Tuesday, October 20, 2009

More To The "0" In 407 Than Meets The Eye


More To The “0” in 407 Than Meets The Eye

"Two pilots and three flight attendants spent an entire day trying to figure out how to open the trunk and there must be a joke there somewhere."

It appeared the arriving rental car was THE last available car in Amman, Jordan. Even a last minute Internet search showed no availability except at the airport which might was well be in Iraq. Somehow Avis of America, via the Internet, let us reserve a compact mystery car in the magical Kingdom of Jordan.

Having been in the airline business for over a decade, I'm no stranger to the term, “overbooked” and “compensation.” After a bit of debate over the difference between a confirmed reservation and an actual car, out of thin air a Peugeot 407 showed up. Being quite possibly the last rental in Amman, I could complain little but my travel partners and I took our time marking the pre-check list with every nick, scratch, misaligned bumper, broken light and missing wheel cover we could fine. Were it not for the Avis sticker on the back, you'd swear this was someone's private car, grade school geometry book on the back window shelf included. There were no weapons or bodies in the trunk so all was well enough and after filling up both sides of the discrepancy sheet, we were off, all five of us.

The 407 was introduced in 2005 and moved up the size chart from the 406 and one of my favorites, the 405 from the 90's. That 405 came in a 16 valve version that rocked the small sedan world as a family rocket with French style. Unfortunately the 407 gained weight, size and softness, turning it into my grandma's Buick Century of years past. Only, this was my grandma's car with a stick shift.

I've been blessed in life with great manuals. Short throws, precise engagement and well balanced ratios are marks of a well designed manual. The various trucks I've driven from Jeeps to pick-ups are forgiven as they serve other purposes than down shifting and powering out of turns. I'm quite sure a proud and nationalist French man designed this 407's manual in the shape of France.

First gear is in Normandy, perhaps reflecting the great beach battle of WWII. Second gear is down in the eastern Pyrenees, putting my elbow into the left knee of the rear-center passenger. Ironically, first gear was tall for a sea level location and second was short for a mountainous region. Third was the sweat spot in Paris, fourth enjoying some sun (and another knee) in Nice with fifth gear sticking it to the Germans in Berlin. It was that far away. Clearly this proud transmission engineer enjoyed the countryside as getting to said regions and cities involved twisty country roads instead of straight auto routes. That said, clutch engagement was smooth allowing for lazy shifts to keep the passengers happy despite multiple rowing to keep pace with the dramatic elevation changes near Amman.

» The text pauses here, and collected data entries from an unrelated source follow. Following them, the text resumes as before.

(** The variable [snap] while it is decoded into. *)
Record snapshot_var := { var_captured : option Z; var_entries : slice Revocation }.
Definition snapshot_fields : list (field snapshot_var) :=
  [set_field "captured_at" var_captured
     (λ x v, {| var_captured := x; var_entries := var_entries v |}) decode_time;
   set_field "entries" var_entries
     (λ x v, {| var_captured := var_captured v; var_entries := x |})
     (decode_slice (decode_struct revocation_fields) zero_revocation)].

Definition decode_snapshot (body : list ascii) : option Snapshot :=
  v ← Unmarshal (decode_struct snapshot_fields) {| var_captured := None; var_entries := nil_slice |} body;
  Some {| CapturedAt := var_captured v; Entries := elements (var_entries v) |}.

(** [json.Marshal] of the same structs, as the server that keeps this shape
    sends them. *)
Definition marshal_zero_time (t : option Z) : json := marshal_time (default zero_instant t).
Definition revocation_json (r : Revocation) : json :=
  JObject (omitempty "serial" (RevSerial r =? 0) (JInt (RevSerial r)) ++
    omitempty_string "key_id" (RevKeyID r) ++
    omitempty_string "reason" (Reason r) ++
    omitempty_string "revoker" (Revoker r) ++
    [("revoked_at", marshal_zero_time (Revoked r))]).
Definition snapshot_json (s : Snapshot) : json :=
  JObject [("captured_at", marshal_zero_time (CapturedAt s));
           ("entries", JArray (map revocation_json (Entries s)))].

(** ** State *)

(** [lastFetchTime] is [None] for the zero time. *)
Record PollingChecker := {
  url : string;
  period : Z;
  timeout : Z;
  bySerial : gmap Z Revocation;
  byKeyID : gmap string Revocation;
  lastFetchTime : option Z;
  lastFetchErr : option string
}.

Record Config := { CfgURL : string; PollInterval : Z; HTTPTimeout : Z }.

Definition DefaultPollInterval : Z := 30 * second.
Definition DefaultHTTPTimeout : Z := 5 * second.

Inductive ConfigError := URLRequired.

Definition NewPollingChecker (cfg : Config) : outcome ConfigError PollingChecker :=
  require negb (bool_decide (CfgURL cfg = "")) else URLRequired;;
  Ret {| url := CfgURL cfg;
         period := if PollInterval cfg =? 0 then DefaultPollInterval else PollInterval cfg;
         timeout := if HTTPTimeout cfg =? 0 then DefaultHTTPTimeout else HTTPTimeout cfg;
         bySerial := ∅; byKeyID := ∅; lastFetchTime := None; lastFetchErr := None |}.

(** ** One fetch *)

(** What the round trip yields: the request cannot be built or sent, or a
    response with its status and body; reading the body may fail. *)
Inductive http_reply :=
  | RequestError (e : string)
  | TransportError (e : string)
  | Response (status : Z) (body : list ascii) (read_err : option string).

#[export] Instance http_reply_eq_dec : EqDecision http_reply.
Proof. solve_decision. Defined.

(** [io.LimitReader(r, n)] read to its end. *)
Fixpoint LimitReader (n : Z) (l : list ascii) : list ascii :=
  match l with
  | [] => []
  | c :: l' => if n <=? 0 then [] else c :: LimitReader (n - 1) l'
  end.

Definition body_limit : Z := Z.shiftl 16 20.

Inductive fetch_error :=
  | FetchBuild (e : string) | FetchDo (e : string) | FetchBody (e : string)
  | FetchStatus (status : Z) (text : string) | FetchDecode.

Definition fetch (r : http_reply) : outcome fetch_error Snapshot :=
  match r with
  | RequestError e => Err (FetchBuild e)
  | TransportError e => Err (FetchDo e)
  | Response status raw read_err =>
      let body := LimitReader body_limit raw in
      match read_err with
      | Some e => Err (FetchBody e)
      | None =>
          require Z.quot status 100 =? 2
            else FetchStatus status (TrimSpace (of_chars body));;
          match decode_snapshot body with
          | None => Err FetchDecode
          | Some snap => Ret snap
          end
      end
  end.

Definition error_text (e : fetch_error) : string :=
  match e with
  | FetchBuild e | FetchDo e => e
  | FetchBody e => "read body: " +:+ e
  | FetchStatus n t => "certd revocations returned " +:+ pretty n +:+ ": " +:+ t
  | FetchDecode => "decode snapshot"
  end.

The French know how to do suspensions. Not in the sense of Nurburgring grinding or g-force face contortions, but in the sense that the full passenger load never felt heavy in down hill turns. Even with speed bump unawareness and surprise emergency lane changes when the car in front decides to make a cross road exit in the middle of the sand, the folks in back never complained about the ride and Jordan loves their speed bumps and humps. I'll admit the numerous radar traps kept speed to a maximum of 60mph, but when trying to appease four passengers (and not scare the hell out of them), a confident and comfortable car is in order. Like my grandma's Buick, or this 407.

With only 2.0 liters of petrol (not diesel...shock for a French car) I really don't need to mention the lack of power. The hills required a lot of touring France with the stick shift and with all the passenger weight, one shouldn't be surprised reaching 60mph was a bit of a miracle going uphill. I don't think the economy was all that good either, but then the gas gage didn't move after a fill up until a second start up. The speed control was inop since it was missing the on/off button on the stalk. Radio volume control was difficult as that knob was missing too. We wouldn't be charged extra for excess miles since the digital odometer readout was burnt out with only a few characters illuminating. But, the A/C rocked us cold, even at the bottom of the above water earth by the Dead Sea.

Being French, but not Citroen, quirks are sure to abound and I'm not talking about quality issues. Two pilots and three flight attendants spent an entire day trying to figure out how to open the trunk and there must be a joke there somewhere. We searched the car over for a release button. We tried different key positions in the door. I even looked under the hood to see if there was a baguette to pull for a trunk release. We spent the day lowering the split rear seat to access items in the trunk. Towards the end of the day we concluded we must have a valet key and the actual key has a remote for the trunk. It was the only solution. Arriving back at the hotel, security asked us to open the trunk to search it. I said, “Best of luck to you!” Mr. Security went back and without pause pressed inside the “0” of the “407” emblem and up went the trunk. Nom de Dieu!

Yes, there is far more in the “0” of the 407 than meets the eye. It's a comfortable desert cruiser that my grandmother would be proud to own. I could stop here and go all ugly American on a French product, and we did, especially over the deceptive trunk, but the success of the 407 lies in that it kept moving and didn't overheat. Consider the situation: 99 degrees, 3000 ft hills, nearly 900lbs of passengers and full on aircon the entire day. Even the camels were in a bit of awe.